Every entry has to be output exactly, with none skipped.

Dataset entries
════════════════

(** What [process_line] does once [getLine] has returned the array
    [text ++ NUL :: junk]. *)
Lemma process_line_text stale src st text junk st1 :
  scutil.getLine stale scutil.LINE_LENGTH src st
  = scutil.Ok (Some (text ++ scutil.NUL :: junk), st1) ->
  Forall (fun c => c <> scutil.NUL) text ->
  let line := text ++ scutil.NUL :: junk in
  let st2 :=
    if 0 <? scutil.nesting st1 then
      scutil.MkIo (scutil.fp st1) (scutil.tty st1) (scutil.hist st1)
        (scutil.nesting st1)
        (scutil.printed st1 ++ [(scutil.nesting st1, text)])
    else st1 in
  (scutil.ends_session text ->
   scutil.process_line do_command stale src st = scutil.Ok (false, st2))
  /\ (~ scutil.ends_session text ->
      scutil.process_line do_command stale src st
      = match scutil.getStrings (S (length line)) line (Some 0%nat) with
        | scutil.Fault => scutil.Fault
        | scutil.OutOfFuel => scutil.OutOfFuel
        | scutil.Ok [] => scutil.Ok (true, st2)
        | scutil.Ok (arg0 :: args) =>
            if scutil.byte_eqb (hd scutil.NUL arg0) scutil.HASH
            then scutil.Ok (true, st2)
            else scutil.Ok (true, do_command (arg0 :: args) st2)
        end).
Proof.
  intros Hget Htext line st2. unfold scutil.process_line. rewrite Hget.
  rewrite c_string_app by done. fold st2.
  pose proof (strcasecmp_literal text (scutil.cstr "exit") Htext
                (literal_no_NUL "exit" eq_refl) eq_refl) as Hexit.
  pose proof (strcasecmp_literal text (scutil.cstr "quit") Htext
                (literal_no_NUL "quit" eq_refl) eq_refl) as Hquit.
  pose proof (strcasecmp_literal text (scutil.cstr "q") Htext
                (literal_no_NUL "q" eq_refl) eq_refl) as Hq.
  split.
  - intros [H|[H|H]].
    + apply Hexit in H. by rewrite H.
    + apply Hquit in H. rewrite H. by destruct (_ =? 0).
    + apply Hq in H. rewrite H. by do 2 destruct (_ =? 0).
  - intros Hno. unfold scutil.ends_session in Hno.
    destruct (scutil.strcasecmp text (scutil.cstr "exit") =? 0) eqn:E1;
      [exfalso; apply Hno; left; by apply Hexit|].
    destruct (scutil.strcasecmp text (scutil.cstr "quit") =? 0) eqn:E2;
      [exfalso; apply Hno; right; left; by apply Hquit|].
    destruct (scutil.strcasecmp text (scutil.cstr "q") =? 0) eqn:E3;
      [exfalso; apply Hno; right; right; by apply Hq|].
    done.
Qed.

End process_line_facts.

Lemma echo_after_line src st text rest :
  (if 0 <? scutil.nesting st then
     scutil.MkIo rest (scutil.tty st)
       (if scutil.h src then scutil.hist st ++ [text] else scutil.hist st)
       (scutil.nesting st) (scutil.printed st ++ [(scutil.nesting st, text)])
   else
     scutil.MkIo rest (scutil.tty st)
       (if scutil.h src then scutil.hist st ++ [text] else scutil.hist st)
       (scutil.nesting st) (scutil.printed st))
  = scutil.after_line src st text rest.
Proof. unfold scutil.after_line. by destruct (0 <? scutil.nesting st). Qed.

════════════════

**OUTPUT BELOW:**
(** What [process_line] does once [getLine] has returned the array
    [text ++ NUL :: junk]. *)
Lemma process_line_text stale src st text junk st1 :
  scutil.getLine stale scutil.LINE_LENGTH src st
  = scutil.Ok (Some (text ++ scutil.NUL :: junk), st1) ->
  Forall (fun c => c <> scutil.NUL) text ->
  let line := text ++ scutil.NUL :: junk in
  let st2 :=
    if 0 <? scutil.nesting st1 then
      scutil.MkIo (scutil.fp st1) (scutil.tty st1) (scutil.hist st1)
        (scutil.nesting st1)
        (scutil.printed st1 ++ [(scutil.nesting st1, text)])
    else st1 in
  (scutil.ends_session text ->
   scutil.process_line do_command stale src st = scutil.Ok (false, st2))
  /\ (~ scutil.ends_session text ->
      scutil.process_line do_command stale src st
      = match scutil.getStrings (S (length line)) line (Some 0%nat) with
        | scutil.Fault => scutil.Fault
        | scutil.OutOfFuel => scutil.OutOfFuel
        | scutil.Ok [] => scutil.Ok (true, st2)
        | scutil.Ok (arg0 :: args) =>
            if scutil.byte_eqb (hd scutil.NUL arg0) scutil.HASH
            then scutil.Ok (true, st2)
            else scutil.Ok (true, do_command (arg0 :: args) st2)
        end).
Proof.
  intros Hget Htext line st2. unfold scutil.process_line. rewrite Hget.
  rewrite c_string_app by done. fold st2.
  pose proof (strcasecmp_literal text (scutil.cstr "exit") Htext
                (literal_no_NUL "exit" eq_refl) eq_refl) as Hexit.
  pose proof (strcasecmp_literal text (scutil.cstr "quit") Htext
                (literal_no_NUL "quit" eq_refl) eq_refl) as Hquit.
  pose proof (strcasecmp_literal text (scutil.cstr "q") Htext
                (literal_no_NUL "q" eq_refl) eq_refl) as Hq.
  split.
  - intros [H|[H|H]].
    + apply Hexit in H. by rewrite H.
    + apply Hquit in H. rewrite H. by destruct (_ =? 0).
    + apply Hq in H. rewrite H. by do 2 destruct (_ =? 0).
  - intros Hno. unfold scutil.ends_session in Hno.
    destruct (scutil.strcasecmp text (scutil.cstr "exit") =? 0) eqn:E1;
      [exfalso; apply Hno; left; by apply Hexit|].
    destruct (scutil.strcasecmp text (scutil.cstr "quit") =? 0) eqn:E2;
      [exfalso; apply Hno; right; left; by apply Hquit|].
    destruct (scutil.strcasecmp text (scutil.cstr "q") =? 0) eqn:E3;
      [exfalso; apply Hno; right; right; by apply Hq|].
    done.
Qed.

End process_line_facts.

Lemma echo_after_line src st text rest :
  (if 0 <? scutil.nesting st then
     scutil.MkIo rest (scutil.tty st)
       (if scutil.h src then scutil.hist st ++ [text] else scutil.hist st)
       (scutil.nesting st) (scutil.printed st ++ [(scutil.nesting st, text)])
   else
     scutil.MkIo rest (scutil.tty st)
       (if scutil.h src then scutil.hist st ++ [text] else scutil.hist st)
       (scutil.nesting st) (scutil.printed st))
  = scutil.after_line src st text rest.
Proof. unfold scutil.after_line. by destruct (0 <? scutil.nesting st). Qed.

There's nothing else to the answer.